## EXERCISE DESCRIPTION
Print the lines in the listing below that fall between the line with "Definition torch_acos (c" and the line with "codec_threw what =>", those two lines included, exactly as they stand and with nothing else.

## THE RECORDS
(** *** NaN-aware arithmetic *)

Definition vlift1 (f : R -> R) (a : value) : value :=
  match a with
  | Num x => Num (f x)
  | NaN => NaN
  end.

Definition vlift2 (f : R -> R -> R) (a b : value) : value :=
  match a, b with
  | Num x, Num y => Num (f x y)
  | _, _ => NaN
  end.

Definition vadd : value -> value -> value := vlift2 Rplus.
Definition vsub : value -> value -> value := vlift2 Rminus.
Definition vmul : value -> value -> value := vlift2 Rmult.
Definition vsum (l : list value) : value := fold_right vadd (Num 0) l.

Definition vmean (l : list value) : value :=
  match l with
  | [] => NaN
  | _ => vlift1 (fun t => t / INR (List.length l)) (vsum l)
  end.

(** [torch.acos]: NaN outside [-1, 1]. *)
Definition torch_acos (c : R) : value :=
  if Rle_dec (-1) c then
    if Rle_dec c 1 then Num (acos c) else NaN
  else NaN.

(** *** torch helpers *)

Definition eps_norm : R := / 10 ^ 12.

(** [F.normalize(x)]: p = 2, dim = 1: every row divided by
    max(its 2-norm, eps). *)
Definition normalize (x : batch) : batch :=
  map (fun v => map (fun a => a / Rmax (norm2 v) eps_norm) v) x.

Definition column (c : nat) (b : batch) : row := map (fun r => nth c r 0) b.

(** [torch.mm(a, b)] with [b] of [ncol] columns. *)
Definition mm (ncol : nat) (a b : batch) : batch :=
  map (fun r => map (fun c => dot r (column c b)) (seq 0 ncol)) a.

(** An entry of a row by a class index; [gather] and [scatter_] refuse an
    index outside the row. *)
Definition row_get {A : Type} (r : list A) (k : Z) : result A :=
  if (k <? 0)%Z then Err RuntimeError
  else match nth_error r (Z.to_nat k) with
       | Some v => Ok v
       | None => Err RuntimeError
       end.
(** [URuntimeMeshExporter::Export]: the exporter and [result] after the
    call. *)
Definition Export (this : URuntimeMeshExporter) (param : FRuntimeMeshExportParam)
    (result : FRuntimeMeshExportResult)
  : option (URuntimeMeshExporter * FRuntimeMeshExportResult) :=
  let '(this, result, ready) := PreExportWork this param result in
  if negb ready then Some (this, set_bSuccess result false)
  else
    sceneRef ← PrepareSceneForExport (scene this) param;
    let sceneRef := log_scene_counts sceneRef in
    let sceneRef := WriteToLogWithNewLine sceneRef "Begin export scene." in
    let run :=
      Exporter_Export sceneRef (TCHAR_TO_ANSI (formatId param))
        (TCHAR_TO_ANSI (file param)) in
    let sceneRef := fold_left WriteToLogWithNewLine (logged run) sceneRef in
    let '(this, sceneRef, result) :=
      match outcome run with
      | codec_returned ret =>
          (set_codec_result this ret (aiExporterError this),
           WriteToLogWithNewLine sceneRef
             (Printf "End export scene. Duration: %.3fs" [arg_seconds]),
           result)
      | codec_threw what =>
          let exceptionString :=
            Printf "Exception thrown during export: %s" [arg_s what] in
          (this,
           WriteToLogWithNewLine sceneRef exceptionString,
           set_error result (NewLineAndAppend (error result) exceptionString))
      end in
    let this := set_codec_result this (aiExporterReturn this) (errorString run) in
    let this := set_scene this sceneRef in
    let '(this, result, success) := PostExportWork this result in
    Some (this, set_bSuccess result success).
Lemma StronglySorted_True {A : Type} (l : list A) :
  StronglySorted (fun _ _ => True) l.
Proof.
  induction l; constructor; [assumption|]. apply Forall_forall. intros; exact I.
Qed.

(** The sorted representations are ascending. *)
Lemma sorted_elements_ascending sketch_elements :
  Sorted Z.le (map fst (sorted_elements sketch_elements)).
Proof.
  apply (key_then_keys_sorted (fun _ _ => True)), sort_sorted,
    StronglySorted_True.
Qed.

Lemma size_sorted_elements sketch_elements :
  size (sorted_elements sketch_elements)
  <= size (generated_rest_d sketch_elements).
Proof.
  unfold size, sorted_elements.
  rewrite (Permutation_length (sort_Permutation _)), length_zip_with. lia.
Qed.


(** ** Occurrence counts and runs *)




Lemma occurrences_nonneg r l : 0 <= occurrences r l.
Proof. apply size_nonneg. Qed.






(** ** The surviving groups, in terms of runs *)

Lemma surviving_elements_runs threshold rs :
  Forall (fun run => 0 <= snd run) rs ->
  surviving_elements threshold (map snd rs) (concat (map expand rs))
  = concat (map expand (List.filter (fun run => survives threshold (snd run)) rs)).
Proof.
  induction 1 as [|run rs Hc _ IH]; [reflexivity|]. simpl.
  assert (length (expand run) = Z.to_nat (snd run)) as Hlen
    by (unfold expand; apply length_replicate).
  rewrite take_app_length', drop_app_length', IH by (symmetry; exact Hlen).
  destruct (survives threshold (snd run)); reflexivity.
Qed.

* * *

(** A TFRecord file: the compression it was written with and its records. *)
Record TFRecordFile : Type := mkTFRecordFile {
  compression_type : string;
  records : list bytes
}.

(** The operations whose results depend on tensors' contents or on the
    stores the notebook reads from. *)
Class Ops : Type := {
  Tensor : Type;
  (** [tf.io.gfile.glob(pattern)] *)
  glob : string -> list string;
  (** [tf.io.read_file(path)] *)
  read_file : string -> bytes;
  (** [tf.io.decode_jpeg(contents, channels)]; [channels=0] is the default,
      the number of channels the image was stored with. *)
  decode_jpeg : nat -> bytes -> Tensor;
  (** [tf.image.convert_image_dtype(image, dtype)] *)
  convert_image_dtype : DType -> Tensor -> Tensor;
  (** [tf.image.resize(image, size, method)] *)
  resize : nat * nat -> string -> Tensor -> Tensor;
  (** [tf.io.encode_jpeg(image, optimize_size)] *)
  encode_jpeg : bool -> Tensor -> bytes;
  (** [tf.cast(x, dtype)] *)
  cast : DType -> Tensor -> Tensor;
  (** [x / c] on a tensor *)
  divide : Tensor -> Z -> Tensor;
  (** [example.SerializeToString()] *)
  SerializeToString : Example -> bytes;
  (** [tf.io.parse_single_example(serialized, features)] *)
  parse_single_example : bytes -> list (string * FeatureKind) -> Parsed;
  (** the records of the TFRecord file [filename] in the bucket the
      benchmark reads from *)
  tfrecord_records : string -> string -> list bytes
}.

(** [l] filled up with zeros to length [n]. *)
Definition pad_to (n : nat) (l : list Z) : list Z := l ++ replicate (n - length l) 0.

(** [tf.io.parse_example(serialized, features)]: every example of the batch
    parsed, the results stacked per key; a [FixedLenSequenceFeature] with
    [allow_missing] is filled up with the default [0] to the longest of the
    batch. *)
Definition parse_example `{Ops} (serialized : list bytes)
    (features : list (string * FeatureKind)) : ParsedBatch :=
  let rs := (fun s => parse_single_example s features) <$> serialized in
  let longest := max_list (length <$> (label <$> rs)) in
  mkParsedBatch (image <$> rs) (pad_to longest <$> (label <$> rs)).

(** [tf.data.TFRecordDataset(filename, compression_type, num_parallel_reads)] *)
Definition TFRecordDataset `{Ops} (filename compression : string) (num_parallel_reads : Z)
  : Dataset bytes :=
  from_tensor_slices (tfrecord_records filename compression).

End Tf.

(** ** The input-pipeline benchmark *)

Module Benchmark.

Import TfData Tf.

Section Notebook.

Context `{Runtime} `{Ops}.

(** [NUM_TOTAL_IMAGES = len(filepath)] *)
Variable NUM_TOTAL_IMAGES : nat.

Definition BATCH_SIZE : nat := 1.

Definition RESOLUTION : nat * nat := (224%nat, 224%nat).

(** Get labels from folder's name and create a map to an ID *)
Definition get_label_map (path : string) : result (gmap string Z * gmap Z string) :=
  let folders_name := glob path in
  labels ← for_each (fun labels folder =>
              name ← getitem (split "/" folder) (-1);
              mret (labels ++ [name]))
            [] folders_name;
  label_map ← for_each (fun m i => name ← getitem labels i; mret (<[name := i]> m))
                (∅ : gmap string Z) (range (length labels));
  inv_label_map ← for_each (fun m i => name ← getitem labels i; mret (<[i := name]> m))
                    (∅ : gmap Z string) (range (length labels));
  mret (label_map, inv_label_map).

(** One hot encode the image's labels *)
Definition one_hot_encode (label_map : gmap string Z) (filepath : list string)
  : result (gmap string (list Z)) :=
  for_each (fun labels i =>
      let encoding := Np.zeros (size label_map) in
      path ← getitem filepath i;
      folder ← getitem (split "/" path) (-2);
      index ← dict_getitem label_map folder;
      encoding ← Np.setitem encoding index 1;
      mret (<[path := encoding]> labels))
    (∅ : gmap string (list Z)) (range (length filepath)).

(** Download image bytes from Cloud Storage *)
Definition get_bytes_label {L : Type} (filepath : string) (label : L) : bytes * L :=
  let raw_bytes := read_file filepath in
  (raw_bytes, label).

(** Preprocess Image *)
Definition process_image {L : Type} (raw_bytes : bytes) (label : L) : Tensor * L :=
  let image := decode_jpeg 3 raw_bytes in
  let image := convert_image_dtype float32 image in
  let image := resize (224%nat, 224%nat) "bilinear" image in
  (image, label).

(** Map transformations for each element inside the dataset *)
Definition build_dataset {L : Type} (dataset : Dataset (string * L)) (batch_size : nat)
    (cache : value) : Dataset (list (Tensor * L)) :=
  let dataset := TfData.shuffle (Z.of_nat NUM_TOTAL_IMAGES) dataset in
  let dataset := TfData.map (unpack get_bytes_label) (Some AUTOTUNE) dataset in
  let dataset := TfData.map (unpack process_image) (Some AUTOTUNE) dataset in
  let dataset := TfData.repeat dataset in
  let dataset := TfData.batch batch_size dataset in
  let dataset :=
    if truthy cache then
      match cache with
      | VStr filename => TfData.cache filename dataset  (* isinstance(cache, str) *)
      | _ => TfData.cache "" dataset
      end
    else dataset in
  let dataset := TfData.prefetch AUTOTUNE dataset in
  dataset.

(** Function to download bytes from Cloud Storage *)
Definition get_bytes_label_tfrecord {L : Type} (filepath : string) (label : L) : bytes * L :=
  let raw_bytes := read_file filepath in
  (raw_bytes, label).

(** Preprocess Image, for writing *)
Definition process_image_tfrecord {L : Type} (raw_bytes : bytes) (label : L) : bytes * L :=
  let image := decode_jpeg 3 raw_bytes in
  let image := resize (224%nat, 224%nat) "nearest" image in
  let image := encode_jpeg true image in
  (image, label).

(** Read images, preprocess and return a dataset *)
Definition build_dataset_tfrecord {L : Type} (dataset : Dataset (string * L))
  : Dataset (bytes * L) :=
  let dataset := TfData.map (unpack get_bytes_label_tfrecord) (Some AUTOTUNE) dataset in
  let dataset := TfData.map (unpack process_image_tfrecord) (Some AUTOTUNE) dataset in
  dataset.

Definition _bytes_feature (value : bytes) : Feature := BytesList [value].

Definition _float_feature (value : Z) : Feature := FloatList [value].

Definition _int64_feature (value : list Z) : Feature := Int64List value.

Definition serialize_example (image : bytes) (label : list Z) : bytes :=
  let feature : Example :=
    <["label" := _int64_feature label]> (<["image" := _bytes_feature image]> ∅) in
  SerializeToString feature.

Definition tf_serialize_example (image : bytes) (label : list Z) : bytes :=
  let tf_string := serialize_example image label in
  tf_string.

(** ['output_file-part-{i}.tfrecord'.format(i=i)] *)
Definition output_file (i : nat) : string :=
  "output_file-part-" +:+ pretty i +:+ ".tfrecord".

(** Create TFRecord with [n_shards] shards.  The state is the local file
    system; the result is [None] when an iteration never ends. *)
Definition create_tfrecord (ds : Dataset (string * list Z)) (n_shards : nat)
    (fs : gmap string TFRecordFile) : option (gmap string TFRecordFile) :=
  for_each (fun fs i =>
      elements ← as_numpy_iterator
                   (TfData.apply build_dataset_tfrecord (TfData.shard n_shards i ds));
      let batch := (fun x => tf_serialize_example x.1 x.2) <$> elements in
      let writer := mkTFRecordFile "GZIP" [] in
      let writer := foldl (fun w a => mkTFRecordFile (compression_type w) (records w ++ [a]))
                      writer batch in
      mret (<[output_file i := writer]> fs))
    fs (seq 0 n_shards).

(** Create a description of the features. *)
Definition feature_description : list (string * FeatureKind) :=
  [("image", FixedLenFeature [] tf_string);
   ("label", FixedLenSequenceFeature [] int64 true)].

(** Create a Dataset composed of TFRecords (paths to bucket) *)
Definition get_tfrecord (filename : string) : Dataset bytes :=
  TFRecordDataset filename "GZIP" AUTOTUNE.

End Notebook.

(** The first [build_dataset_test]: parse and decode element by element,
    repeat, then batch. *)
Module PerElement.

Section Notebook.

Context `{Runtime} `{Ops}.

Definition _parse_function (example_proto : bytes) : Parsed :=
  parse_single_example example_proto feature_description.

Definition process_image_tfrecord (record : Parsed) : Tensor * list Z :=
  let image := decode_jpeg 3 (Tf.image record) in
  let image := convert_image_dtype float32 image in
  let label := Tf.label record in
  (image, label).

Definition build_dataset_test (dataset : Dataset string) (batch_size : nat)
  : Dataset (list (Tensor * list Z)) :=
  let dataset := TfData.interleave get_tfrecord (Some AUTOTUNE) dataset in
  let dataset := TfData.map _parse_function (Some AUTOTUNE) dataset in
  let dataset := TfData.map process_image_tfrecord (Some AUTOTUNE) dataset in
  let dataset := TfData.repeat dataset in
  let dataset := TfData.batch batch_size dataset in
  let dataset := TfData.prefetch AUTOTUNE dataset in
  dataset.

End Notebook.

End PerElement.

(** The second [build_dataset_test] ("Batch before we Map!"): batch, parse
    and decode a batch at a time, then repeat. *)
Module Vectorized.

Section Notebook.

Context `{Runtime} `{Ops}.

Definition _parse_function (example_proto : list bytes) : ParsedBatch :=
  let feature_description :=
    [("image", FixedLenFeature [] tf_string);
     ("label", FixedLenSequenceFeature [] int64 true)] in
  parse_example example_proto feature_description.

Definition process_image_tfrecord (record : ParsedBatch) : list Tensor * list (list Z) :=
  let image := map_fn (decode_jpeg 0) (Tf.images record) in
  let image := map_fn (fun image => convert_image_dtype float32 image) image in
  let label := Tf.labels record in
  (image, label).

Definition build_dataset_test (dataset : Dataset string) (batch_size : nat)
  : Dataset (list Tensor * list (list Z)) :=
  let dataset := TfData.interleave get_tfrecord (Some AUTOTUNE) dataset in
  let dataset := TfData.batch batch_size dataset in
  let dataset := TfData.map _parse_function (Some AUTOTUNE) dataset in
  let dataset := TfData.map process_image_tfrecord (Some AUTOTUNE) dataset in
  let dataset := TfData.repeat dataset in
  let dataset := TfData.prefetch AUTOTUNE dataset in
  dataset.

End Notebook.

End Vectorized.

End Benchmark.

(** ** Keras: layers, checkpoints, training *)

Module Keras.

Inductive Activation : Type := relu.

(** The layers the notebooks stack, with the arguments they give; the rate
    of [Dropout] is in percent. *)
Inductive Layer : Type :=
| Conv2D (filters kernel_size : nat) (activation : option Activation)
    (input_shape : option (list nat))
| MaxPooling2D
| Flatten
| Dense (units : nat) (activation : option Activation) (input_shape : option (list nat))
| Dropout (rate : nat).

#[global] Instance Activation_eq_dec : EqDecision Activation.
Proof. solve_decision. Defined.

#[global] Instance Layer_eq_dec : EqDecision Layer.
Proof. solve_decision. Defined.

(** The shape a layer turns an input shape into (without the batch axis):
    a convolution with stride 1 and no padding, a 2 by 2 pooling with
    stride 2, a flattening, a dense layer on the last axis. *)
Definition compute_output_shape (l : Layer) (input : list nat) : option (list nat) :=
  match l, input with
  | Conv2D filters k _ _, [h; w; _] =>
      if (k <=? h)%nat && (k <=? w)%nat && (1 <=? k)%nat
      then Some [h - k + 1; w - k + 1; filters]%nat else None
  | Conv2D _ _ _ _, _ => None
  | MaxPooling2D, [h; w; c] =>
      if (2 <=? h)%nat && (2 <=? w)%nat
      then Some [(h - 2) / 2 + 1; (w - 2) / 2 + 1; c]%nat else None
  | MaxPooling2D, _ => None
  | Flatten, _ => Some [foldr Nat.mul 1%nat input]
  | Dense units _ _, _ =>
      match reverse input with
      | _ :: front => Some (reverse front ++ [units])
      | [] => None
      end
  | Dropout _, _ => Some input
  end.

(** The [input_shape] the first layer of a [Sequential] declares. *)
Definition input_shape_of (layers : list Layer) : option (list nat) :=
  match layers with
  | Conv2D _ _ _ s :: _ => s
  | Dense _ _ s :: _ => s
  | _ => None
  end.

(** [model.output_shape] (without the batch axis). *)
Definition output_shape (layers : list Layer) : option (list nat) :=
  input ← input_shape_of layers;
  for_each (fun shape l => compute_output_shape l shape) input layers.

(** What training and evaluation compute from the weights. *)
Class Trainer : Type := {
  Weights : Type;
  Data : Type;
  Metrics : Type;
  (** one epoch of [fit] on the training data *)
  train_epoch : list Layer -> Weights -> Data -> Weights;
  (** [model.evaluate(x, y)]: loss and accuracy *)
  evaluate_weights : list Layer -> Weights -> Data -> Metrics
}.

## SOLUTION BELOW
Definition torch_acos (c : R) : value :=
  if Rle_dec (-1) c then
    if Rle_dec c 1 then Num (acos c) else NaN
  else NaN.

(** *** torch helpers *)

Definition eps_norm : R := / 10 ^ 12.

(** [F.normalize(x)]: p = 2, dim = 1: every row divided by
    max(its 2-norm, eps). *)
Definition normalize (x : batch) : batch :=
  map (fun v => map (fun a => a / Rmax (norm2 v) eps_norm) v) x.

Definition column (c : nat) (b : batch) : row := map (fun r => nth c r 0) b.

(** [torch.mm(a, b)] with [b] of [ncol] columns. *)
Definition mm (ncol : nat) (a b : batch) : batch :=
  map (fun r => map (fun c => dot r (column c b)) (seq 0 ncol)) a.

(** An entry of a row by a class index; [gather] and [scatter_] refuse an
    index outside the row. *)
Definition row_get {A : Type} (r : list A) (k : Z) : result A :=
  if (k <? 0)%Z then Err RuntimeError
  else match nth_error r (Z.to_nat k) with
       | Some v => Ok v
       | None => Err RuntimeError
       end.
(** [URuntimeMeshExporter::Export]: the exporter and [result] after the
    call. *)
Definition Export (this : URuntimeMeshExporter) (param : FRuntimeMeshExportParam)
    (result : FRuntimeMeshExportResult)
  : option (URuntimeMeshExporter * FRuntimeMeshExportResult) :=
  let '(this, result, ready) := PreExportWork this param result in
  if negb ready then Some (this, set_bSuccess result false)
  else
    sceneRef ← PrepareSceneForExport (scene this) param;
    let sceneRef := log_scene_counts sceneRef in
    let sceneRef := WriteToLogWithNewLine sceneRef "Begin export scene." in
    let run :=
      Exporter_Export sceneRef (TCHAR_TO_ANSI (formatId param))
        (TCHAR_TO_ANSI (file param)) in
    let sceneRef := fold_left WriteToLogWithNewLine (logged run) sceneRef in
    let '(this, sceneRef, result) :=
      match outcome run with
      | codec_returned ret =>
          (set_codec_result this ret (aiExporterError this),
           WriteToLogWithNewLine sceneRef
             (Printf "End export scene. Duration: %.3fs" [arg_seconds]),
           result)
      | codec_threw what =>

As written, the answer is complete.